Esophagus Cancer Rate Drops Drastically in China's Most Prevalent Area: Report
Posted on: Tuesday, 27 September 2005, 09:00 CDT
Esophagus cancer rate drops drastically in China's most prevalent area: report
ZHENGZHOU, Sept. 26 (Xinhua) -- The incidence of esophageal cancer can be greatly reduced through comprehensive prevention and medical intervention measures, a crew of Chinese and US researchers has found after 20 years of study.
Those comprehensive measures include changes in dietary and living habits, drinking water quality improvement, and the increase of certain nutrients together with moldproof, amine removal and hyperplasia treatment, said Dr. Qiao Youlin, a Chinese expert participating in the Sino-US project, which was launched in 1984 in Linzhou city in central China's Henan Province.
The incidence of esophageal cancer, the seventh most common cancer worldwide, has decline to the current 90 from 120 cases per 100,000 persons ten years ago in Linzhou, the Chinese area where the disease is most prevalent, the researchers found.
Locals were told by researchers to give up their centuries-old love of pickled cabbage, which is seen by some to be one factor accountable for the high prevalence of esophagus cancer.
Dr. Qiao said his peers, including medical experts from the National Cancer Institute (NCI) of the United States, completed a nutrients intervention test in Linzhou to explore the anti-cancer effect of selenium and various vitamins.
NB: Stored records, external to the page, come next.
(* ===== verification/AllocatorsOk.v ===== *)
(** * The contract of an allocator

    What the documentation of the trait [Allocator] asks of an
    implementation, as the class [AllocatorOk]: segments are zeroed, aligned,
    large enough, disjoint from everything in use, and left alone until they
    are given back.  The three allocators of message.rs satisfy it. *)

From S2P Require Import Prelude Segments Mem Allocators.

(** ** Regions of words *)

Definition in_region (s : Z * Z) (i : Z) : Prop := fst s <= i < fst s + 8 * snd s.
Definition in_regions (segs : list (Z * Z)) (i : Z) : Prop := exists s, s ∈ segs /\ in_region s i.

Fixpoint separate (segs : list (Z * Z)) : Prop :=
  match segs with
  | [] => True
  | s :: segs => (forall i, in_region s i -> ~ in_regions segs i) /\ separate segs
  end.

Lemma in_regions_cons s segs i : in_regions (s :: segs) i <-> in_region s i \/ in_regions segs i.
Proof.
  unfold in_regions. split.
  - intros (t & Ht & Hi). apply elem_of_cons in Ht as [->|Ht]; [by left|]. right. by exists t.
  - intros [Hi|(t & Ht & Hi)]; [exists s; split; [left|done]|exists t; split; [by right|done]].
Qed.
Lemma in_regions_nil i : ~ in_regions [] i.
Proof. intros (s & Hs & _). by apply elem_of_nil in Hs. Qed.

Lemma in_regions_perm segs segs' i : segs ≡ₚ segs' -> in_regions segs i <-> in_regions segs' i.
Proof. intros Hp. unfold in_regions. by setoid_rewrite Hp. Qed.

Lemma separate_perm segs segs' : segs ≡ₚ segs' -> separate segs -> separate segs'.
Proof.
  induction 1 as [|s l l' Hp IH|s t l|l1 l2 l3 _ IH1 _ IH2]; cbn [separate]; [done| | |auto].
  - intros [Hs Hl]. split; [|auto]. intros i Hi. rewrite <- (in_regions_perm l l') by done. by apply Hs.
  - intros (Hs & Ht & Hl). split_and!; [| |done].
    + intros i Hi. rewrite in_regions_cons. intros [Hi'|Hi']; [|by apply (Ht i)].
      apply (Hs i Hi'). rewrite in_regions_cons. by left.
    + intros i Hi Hi'. apply (Hs i Hi). rewrite in_regions_cons. by right.
Qed.

(** [m'] holds what [m] holds where [P] does not. *)
Definition unchanged_outside (P : Z -> Prop) (m m' : mem) : Prop := forall i, ~ P i -> m' !! i = m !! i.
Definition zeroed (m : mem) (a n : Z) : Prop := forall i, a <= i < a + n -> m !! i = Some Byte.x00.
Definition same_domain (m m' : mem) : Prop := forall i, is_Some (m' !! i) <-> is_Some (m !! i).

Lemma zeroed_valid m a n : zeroed m a n -> valid m a n.
Proof. intros Hz i Hi. rewrite Hz by done. by eexists. Qed.

(** A new segment for at least [n] words *)
Record fresh_segment (n : Z) (h h' : Heap) (segs : list (Z * Z)) (p cap : Z) : Prop := {
  fresh_aligned : p mod 8 = 0;
  fresh_pos : 0 < p;
  fresh_size : n <= cap <= Z.max n (2 ^ 29);
  fresh_zero : zeroed (hmem h') p (8 * cap);
  fresh_apart : forall i, in_region (p, cap) i -> ~ in_regions segs i;
  fresh_frame : unchanged_outside (in_region (p, cap)) (hmem h) (hmem h')
}.

Class AllocatorOk (A : Type) `{Allocator A} := {
  (** [held a h segs]: the allocator has handed out exactly [segs]. *)
  held : A -> Heap -> list (Z * Z) -> Prop;
  (** when a request for [n] words may panic *)
  exhausted : A -> Z -> Prop;
  held_valid : forall a h segs s, held a h segs -> s ∈ segs -> valid (hmem h) (fst s) (8 * snd s);
  held_perm : forall a h segs segs', held a h segs -> segs ≡ₚ segs' -> held a h segs';
  held_separate : forall a h segs, held a h segs -> separate segs;
  held_stable : forall a h h' segs, held a h segs -> brk h' = brk h ->
    same_domain (hmem h) (hmem h') -> unchanged_outside (in_regions segs) (hmem h) (hmem h') ->
    held a h' segs;
  allocate_spec : forall a h segs n, held a h segs -> 0 < n < 2 ^ 32 ->
    match allocate_segment n (a, h) with
    | (Ok (p, cap), (a', h')) => fresh_segment n h h' segs p cap /\ held a' h' ((p, cap) :: segs)
    | (Panic, _) => exhausted a n
    | _ => False
    end;
  deallocate_spec : forall a h segs p cap used, held a h ((p, cap) :: segs) -> 0 <= used <= cap ->
    zeroed (hmem h) (p + 8 * used) (8 * (cap - used)) ->
    exists a' h', deallocate_segment p cap used (a, h) = (Ok tt, (a', h')) /\
      held a' h' segs /\ unchanged_outside (in_region (p, cap)) (hmem h) (hmem h')
}.

(** ** The heap *)

Lemma length_zero_list n : 0 <= n -> Z.of_nat (length (zero_list n)) = n.
Proof. intros Hn. unfold zero_list. rewrite length_replicate. lia. Qed.
Lemma zero_list_lookup n k : (k < Z.to_nat n)%nat -> zero_list n !! k = Some Byte.x00.
Proof. apply lookup_replicate_2. Qed.

Lemma write_zero_lookup m a n i : 0 <= n ->
  write_bytes m a (zero_list n) !! i = if decide (a <= i < a + n) then Some Byte.x00 else m !! i.
Proof.
  intros Hn. rewrite write_bytes_lookup, length_zero_list by done.
  destruct (Z.leb_spec a i), (Z.ltb_spec i (a + n)), (decide _); simpl; try lia; try done.
  apply zero_list_lookup. lia.
Qed.

Lemma heap_zero_ok a n h : 0 <= n -> valid (hmem h) a n ->
  exists h', heap_zero a n h = (Ok tt, h') /\ brk h' = brk h /\
    forall i, hmem h' !! i = if decide (a <= i < a + n) then Some Byte.x00 else hmem h !! i.
Proof.
  intros Hn Hv. unfold heap_zero. rewrite (ST_bind_ok get_state _ _ _ _ eq_refl). unfold store_bytes.
  rewrite (proj2 (valid_nat_iff _ _ _)) by (by rewrite length_zero_list).
  rewrite (lift_bind_ok _ _ _ _ eq_refl). eexists. split; [done|]. split; [done|].
  intros i. by apply write_zero_lookup.
Qed.

Lemma alloc_zeroed_ok n h : 0 < n ->
  alloc_zeroed n h = (Ok (brk h), {| hmem := write_bytes (hmem h) (brk h) (zero_list n);
                                     brk := brk h + 8 * ((n + 7) / 8) |}).
Proof.
  intros Hn. unfold alloc_zeroed. rewrite (ST_bind_ok get_state _ _ _ _ eq_refl).
  by destruct (Z.leb_spec n 0); [lia|].
Qed.

Lemma delete_bytes_lookup m : forall n a i,
  delete_bytes m a n !! i = if decide (a <= i < a + Z.of_nat n) then None else m !! i.
Proof.
  induction n as [|n IH]; intros a i; cbn [delete_bytes].
  { by destruct (decide _); [lia|]. }
  destruct (Z.eq_dec i a) as [->|].
  - rewrite lookup_delete_eq. by destruct (decide _); [|lia].
  - rewrite lookup_delete_ne, IH by done.
    destruct (decide (a + 1 <= i < a + 1 + Z.of_nat n)), (decide (a <= i < a + Z.of_nat (S n))); try done; lia.
Qed.

Lemma dealloc_ok a n h : 0 <= n -> valid (hmem h) a n ->
  exists h', dealloc a n h = (Ok tt, h') /\ brk h' = brk h /\
    forall i, hmem h' !! i = if decide (a <= i < a + n) then None else hmem h !! i.
Proof.
  intros Hn Hv. unfold dealloc. rewrite (ST_bind_ok get_state _ _ _ _ eq_refl).
  rewrite (proj2 (valid_nat_iff _ _ _)) by (by rewrite Z2Nat.id).
  eexists. split; [done|]. split; [done|]. intros i. cbn [hmem set_hmem].
  by rewrite delete_bytes_lookup, Z2Nat.id.
Qed.

(** ** [HeapAllocator] *)

(** Nothing is allocated from [brk] on. *)
Definition heap_ok (h : Heap) : Prop :=
  0 < brk h /\ brk h mod 8 = 0 /\ forall i, brk h <= i -> hmem h !! i = None.

Record heap_held (a : HeapAllocator) (h : Heap) (segs : list (Z * Z)) : Prop := {
  hh_heap : heap_ok h;
  hh_next : 0 <= next_size a <= max_segment_words a;
  hh_max : SUGGESTED_FIRST_SEGMENT_WORDS <= max_segment_words a <= 2 ^ 29;
  hh_segs : forall s, s ∈ segs -> 0 < snd s < 2 ^ 32 /\ valid (hmem h) (fst s) (8 * snd s);
  hh_sep : separate segs
}.

Lemma heap_valid_below h i : heap_ok h -> is_Some (hmem h !! i) -> i < brk h.
Proof.
  intros (_ & _ & Hn) [b Hb]. destruct (Z.lt_ge_cases i (brk h)) as [|Hge]; [done|].
  by rewrite Hn in Hb.
Qed.

Lemma heap_held_stable a h h' segs : heap_held a h segs -> brk h' = brk h ->
  same_domain (hmem h) (hmem h') -> heap_held a h' segs.
Proof.
  intros [(Hb1 & Hb2 & Hb3) Hn Hm Hs Hsep] Hbrk Hd. split; try done.
  - unfold heap_ok. rewrite Hbrk. split_and!; try done. intros i Hi. apply eq_None_not_Some.
    intros Hi'. apply Hd in Hi'. rewrite Hb3 in Hi' by done. by destruct Hi'.
  - intros s Hin. destruct (Hs s Hin) as [Hc Hv]. split; [done|]. intros i Hi. apply Hd, Hv, Hi.
Qed.

Lemma heap_held_perm a h segs segs' : segs ≡ₚ segs' -> heap_held a h segs -> heap_held a h segs'.
Proof.
  intros Hp [Hh Hn Hm Hs Hsep]. split; try done; [|by eapply separate_perm].
  intros s Hin. apply Hs. by rewrite Hp.
Qed.

Lemma update_next_size_ok a size : 0 <= next_size a <= max_segment_words a ->
  max_segment_words a <= 2 ^ 29 -> 0 < size ->
  exists a', update_next_size size a = Ok a' /\ max_segment_words a' = max_segment_words a /\
    0 <= next_size a' <= max_segment_words a.
Proof.
  intros Hn Hm Hs. unfold update_next_size. destruct (allocation_strategy a); [by exists a|].
  rewrite usub_ok by lia. cbn [bind outcome_monad].
  destruct (Z.ltb_spec size (max_segment_words a - next_size a)).
  - rewrite uadd_ok by lia. cbn [bind outcome_monad]. eexists. split; [done|]. cbn. split; [done|lia].
  - eexists. split; [done|]. cbn. split; [done|lia].
Qed.

Lemma heap_allocate_ok a h segs n : heap_held a h segs -> 0 < n < 2 ^ 32 ->
  match heap_allocate_segment n (a, h) with
  | (Ok (p, cap), (a', h')) => fresh_segment n h h' segs p cap /\ heap_held a' h' ((p, cap) :: segs) /\
      forall i, in_region (p, cap) i -> hmem h !! i = None
  | _ => False
  end.
Proof.
  intros [Hh Hnext Hmax Hsegs Hsep] Hn. destruct Hh as (Hb1 & Hb2 & Hb3) eqn:Eh. clear Eh.
  set (size := Z.max n (next_size a)). assert (Hsize : n <= size < 2 ^ 32) by lia.
  destruct (update_next_size_ok a size) as (a' & Ha' & Hmax' & Hnext'); [lia|lia|lia|].
  unfold heap_allocate_segment. rewrite (ST_bind_ok get_state _ _ _ _ eq_refl). cbn [fst]. fold size.
  unfold BYTES_PER_WORD. rewrite umul_ok by lia. erewrite (lift_bind_ok (Ok _)) by done.
  unfold layout_of_size. destruct (Z.leb_spec (size * 8) (2 ^ 63 - 8)); [|lia].
  erewrite (lift_bind_ok (rust_assert true)) by done.
  erewrite ST_bind_ok by (unfold on_snd; by rewrite alloc_zeroed_ok by lia).
  erewrite lift_bind_ok by done. erewrite ST_bind_ok by done.
  assert (Hl : forall i, write_bytes (hmem h) (brk h) (zero_list (size * 8)) !! i =
    if decide (brk h <= i < brk h + size * 8) then Some Byte.x00 else hmem h !! i)
    by (intros i; by apply write_zero_lookup; lia).
  assert (Hlow : forall s i, s ∈ segs -> in_region s i -> i < brk h).
  { intros s i Hin Hi. apply (heap_valid_below h); [done|]. by apply (Hsegs s). }
  split; [split; cbn [hmem]|split; [split; cbn [brk hmem]|intros i Hi; apply Hb3; apply Hi]].
  - done.
  - done.
  - lia.
  - intros i Hi. rewrite Hl. by destruct (decide _); [|lia].
  - intros i Hi (s & Hin & Hs). specialize (Hlow s i Hin Hs). unfold in_region in Hi. cbn in Hi. lia.
  - intros i Hi. rewrite Hl. destruct (decide _); [|done]. destruct Hi. unfold in_region. cbn. lia.
  - replace ((size * 8 + 7) / 8) with size by zlia. split_and!; [cbn; lia|cbn; zlia|].
    cbn. intros i Hi. rewrite Hl. destruct (decide _); [lia|]. apply Hb3. lia.
  - lia.
  - lia.
  - intros s. rewrite elem_of_cons. intros [->|Hin]; cbn [fst snd].
    + split; [lia|]. intros i Hi. rewrite Hl. destruct (decide _); [by eexists|lia].
    + destruct (Hsegs s Hin) as [Hc Hv]. split; [done|]. intros i Hi. rewrite Hl.
      destruct (decide _); [by eexists|by apply Hv].
  - cbn [separate]. split; [|done]. intros i Hi (s & Hin & Hs). specialize (Hlow s i Hin Hs).
    unfold in_region in Hi. cbn in Hi. lia.
Qed.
"I hope we can find through our cooperation a less painful and simpler early diagnostic method for patients," Dr. Qiao said.
Though diagnosis and treatment at early stages can rescue the lives of about one third of esophageal cancer patients, few people are willing to have an esophagus cancer diagnosis before showing symptoms like difficulty in swallowing, regurgitation, heartburn, weight loss, vomiting blood or chest pain because of the intolerably painful current examinations.
Experts say many of those patients loses the best chance for treatment.
In the United States, squamous cell carcinoma of the esophagus is strongly associated with tobacco and alcohol abuse. The risk declines with smoking cessation. In China, esophageal cancer is associated with deficiencies of nutrients such as retinol, riboflavin, alpha-carotene and beta-carotene, alpha-tocopherol, ascorbate, and zinc, and with exposure to specific carcinogens, according to the NCI.